Фу, это руки Брайана!
— Фу! — кричу я, сморщив нос. Я бросаю взгляд на маму, но она слишком увлечена новым рождественским альбомом, чтобы заметить.
— Бёрди Мэй! — недовольно откликается Энн.
— Поверь мне, я даже не смотрю! — кричу я, прикрывая глаза рукой.
— Лучше бы не смотрела, — говорит Энн, но в её голосе слышится весёлое поддразнивание. — Я позову тебя позже, Брайан.
Я помню, как две недели назад Энн сказала мне, что Брайан слишком долговязый, а его брекеты слишком большие для его маленького рта. Похоже, всё меняется, когда снимаешь брекеты.
Интересно, нашла бы она Николаса милым.
— Брайан сказал, что Санта тут письма не принимает, — говорит Энн, натягивая мой капюшон так, что он закрывает лицо. Я отмахиваюсь от её рук. — Ты отдала своё?
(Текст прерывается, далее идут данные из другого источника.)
Fixpoint componentsMatch (items : list sfvItem) (expected : list string) : bool :=
  match items, expected with
  | [], [] => true
  | item :: items, component :: expected =>
      match itemValue item with
      | SfvString s =>
          if negb (s =s component) then false
          else match itemParams item with
          | Some (_ :: _) => false
          | _ => componentsMatch items expected
          end
      | _ => false
      end
  | _, _ => false
  end.

Definition acceptParamOk (keyID name : string) (value : sfvBare) : bool :=
  if name =s "created" then match value with SfvBool b => b | _ => false end
  else if name =s "alg" then match value with SfvString s => s =s rfc9421RSAAlgorithm | _ => false end
  else if name =s "keyid" then match value with SfvString s => s =s keyID | _ => false end
  else if name =s "tag" then match value with SfvString s => s =s rfc9421SignatureTag | _ => false end
  else false.

(** [CompatibleAcceptSignature]; [unmarshal] is [httpsfv.UnmarshalDictionary]. *)
Definition CompatibleAcceptSignature (unmarshal : list string → result sfvDictionary)
    (values : list string) (scope keyID : string) : bool :=
  if bool_decide (values = []) || (TrimSpace keyID =s "") then false
  else match expectedAcceptSignatureComponents scope with
  | None => false
  | Some expected =>
      match unmarshal values with
      | Err _ => false
      | Ok dictionary =>
          match dictionary with
          | [(name, SfvInnerList items params)] =>
              if negb (name =s rfc9421SignatureLabel) then false
              else if negb (componentsMatch items expected) then false
              else match params with
              | None => true
              | Some ps => forallb (λ p, acceptParamOk keyID p.1 p.2) ps
              end
          | _ => false
          end
      end
  end.

(** ** Authentication challenges *)

(** The scan of [splitAuthenticationChallenges]: [cur] is the challenge in progress, reversed. *)
Fixpoint splitChallenges (quoted escaped : bool) (cur : list ascii) (l : list ascii) : list string :=
  match l with
  | [] => [ofBytes (rev cur)]
  | c :: l =>
      if escaped then splitChallenges quoted false (c :: cur) l
      else if quoted && bool_decide (c = "\"%char) then splitChallenges quoted true (c :: cur) l
      else if decide (c = dquote) then splitChallenges (negb quoted) false (c :: cur) l
      else if bool_decide (c = ","%char) && negb quoted
      then ofBytes (rev cur) :: splitChallenges quoted false [] l
      else splitChallenges quoted false (c :: cur) l
  end.
Definition splitAuthenticationChallenges (value : string) : list string :=
  splitChallenges false false [] (bytes value).

Definition challengeIsSignature (challenge : string) : bool :=
  match Fields (TrimSpace challenge) with
  | f :: _ => EqualFold f "Signature"
  | [] => false
  end.
Definition ExplicitLegacySignatureRejection (statusCode : Z) (header : Header) : bool :=
  if negb (statusCode =? 401) && negb (statusCode =? 403) then false
  else existsb (λ value, existsb challengeIsSignature (splitAuthenticationChallenges value))
         (headerValues header "Www-Authenticate").

(** [classifyNegotiationOutcome]; [None] is a nil response. *)
Definition classifyNegotiationOutcome (response : option httpResponse) : NegotiationOutcome :=
  match response with
  | None => NegotiationOutcomeTransportFailure
  | Some r =>
      if Z.quot (StatusCode r) 100 =? 2 then NegotiationOutcomeSuccess
      else if ExplicitLegacySignatureRejection (StatusCode r) (RespHeader r)
      then NegotiationOutcomeExplicitSignatureRejection
      else if StatusCode r =? 400 then NegotiationOutcomeAmbiguousClientRejection
      else if Z.quot (StatusCode r) 100 =? 5 then NegotiationOutcomeServerFailure
      else NegotiationOutcomeOtherFailure
  end.

(** ** Requests being signed *)

(** The fields of an outgoing [http.Request] the signers read and write. *)
Record outRequest := mkOut {
  outMethod : string; outURL : option URL; outHost : string; outHeader : Header;
  outBody : option string; outContentLength : Z }.

Definition withHeader (h : Header) (r : outRequest) : outRequest :=
  mkOut (outMethod r) (outURL r) (outHost r) h (outBody r) (outContentLength r).
Definition headerDel (h : Header) (name : string) : Header := delete name h.

Definition clearSignatureFields (r : outRequest) : outRequest :=
  withHeader (foldl headerDel (outHeader r)
    ["Date"; "Digest"; "Content-Digest"; "Signature-Input"; "Signature"]) r.

Section signing.
Context {S : Type} `{Redis S}.
Context {PrivateKey Message : Type}.
Abbreviation Mw := (M (World S)).

(** [httpdate.Time2Str]; go-fed/httpsig signing a prepared request over a list of headers;
    common-fate/httpsig signing one and including the signature fields in it;
    [httpsfv.UnmarshalDictionary]; [httpsfv.Marshal] of a one-digest dictionary. *)
Variable httpdate : Time → string.
Variable legacySign : PrivateKey → string → list string → string → outRequest → result outRequest.
Variable rfcSign : PrivateKey → string → list string → outRequest → result Message.
Variable rfcInclude : Message → outRequest → result outRequest.
Variable unmarshal : list string → result sfvDictionary.
Variable marshalDigest : list ascii → result string.

Record Signer := mkSigner { keyID : string; privateKey : PrivateKey }.

Definition NewSigner (keyID : string) (privateKey : option PrivateKey) : result Signer :=
  if TrimSpace keyID =s "" then Err (errorsNew "HTTP signature signer has no key ID")
  else match privateKey with
  | None => Err (errorsNew "HTTP signature signer has no private key")
  | Some k => Ok (mkSigner keyID k)
  end.

(** The date the signers set when the request has none. *)
Definition ensureDate (h : Header) : Mw Header :=
  if headerGet h "Date" =s "" then (t ← timeNow; mret (headerSet h "Date" (httpdate t)))
  else mret h.

Definition hs2019 : string := ofBytes (bytes "algorithm=" ++ [dquote] ++ bytes "hs2019" ++ [dquote]).
Definition rsaSha256 : string := ofBytes (bytes "algorithm=" ++ [dquote] ++ bytes "rsa-sha256" ++ [dquote]).
(** [ReplaceAllString] of a fixed text. *)
Fixpoint replaceAll (fuel : nat) (old new l : list ascii) : list ascii :=
  match fuel with
  | O => l
  | Datatypes.S fuel =>
      match prefixBytes old l with
      | Some rest => new ++ replaceAll fuel old new rest
      | None => match l with [] => [] | c :: l => c :: replaceAll fuel old new l end
      end
  end.

(** [Signer.sign]: the legacy draft-cavage profile. *)
Definition sign (signer : Signer) (r : outRequest) (body : string) (headers : list string)
    : Mw (result outRequest) :=
  if TrimSpace (keyID signer) =s "" then mret (Err (errorsNew "HTTP signature signer is not initialized"))
  else match outURL r with
  | None => mret (Err (errorsNew "signed request has no URL host"))
  | Some u =>
      if Host u =s "" then mret (Err (errorsNew "signed request has no URL host"))
      else
        h ← ensureDate (headerSet (outHeader r) "Host" (Host u));
        let prepared := mkOut (outMethod r) (outURL r) (Host u) h (outBody r) (outContentLength r) in
        match legacySign (privateKey signer) (keyID signer) headers body prepared with
        | Err e => mret (Err e)
        | Ok signed =>
            let s := headerGet (outHeader signed) "Signature" in
            let s := ofBytes (replaceAll (String.length s) (bytes hs2019) (bytes rsaSha256) (bytes s)) in
            mret (Ok (withHeader (headerSet (outHeader signed) "Signature" s) signed))
        end
  end.
Definition SignGET (signer : Signer) (r : outRequest) : Mw (result outRequest) :=
  sign signer r "" ["(request-target)"; "Host"; "Date"].
Definition SignPOST (signer : Signer) (r : outRequest) (body : string) : Mw (result outRequest) :=
  sign signer r body ["(request-target)"; "Host"; "Date"; "Digest"; "Content-Type"].

Definition RFC9530ContentDigestSHA256 (body : string) : result string :=
  mapErr (errorWrap "marshal RFC 9530 Content-Digest: ") (marshalDigest (sum256 (bytes body))).

Definition withoutFragment (u : URL) : URL :=
  mkURL (Scheme u) (Opaque u) (User u) (Host u) (Path u) (RawPath u) (OmitHost u) (ForceQuery u)
    (RawQuery u) "" "".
Может, я и не расскажу ей о Николасе.
— Нет, — вру я. — Потеряла.
— О, жаль. Прости, Бим, — отвечает она. — Мам, купим Бёрди ещё немного открыток?
Я улыбаюсь, потому что иногда она всё-таки не такая уж плохая.
Мама качает головой.
— Девочки, ну ведь уже…
— Слишком поздно для Рождества, — все трое говорим в унисон.
Мама сжимает губы, смотря на диск в руках. Но Энн уже хватает коробку с рождественскими открытками у кассы и кладёт её в мамину корзину.
— Ну, ладно, — говорит мама, помахав коробкой передо мной с заговорщической улыбкой, прежде чем мы выстраиваемся в очередь к кассе. В одной руке у неё коробка открыток и диск, в другой — шоколадный батончик, который она явно захватила на бегу. — Купим шоколадку для папы, чтобы он тоже не обиделся. Но только одну!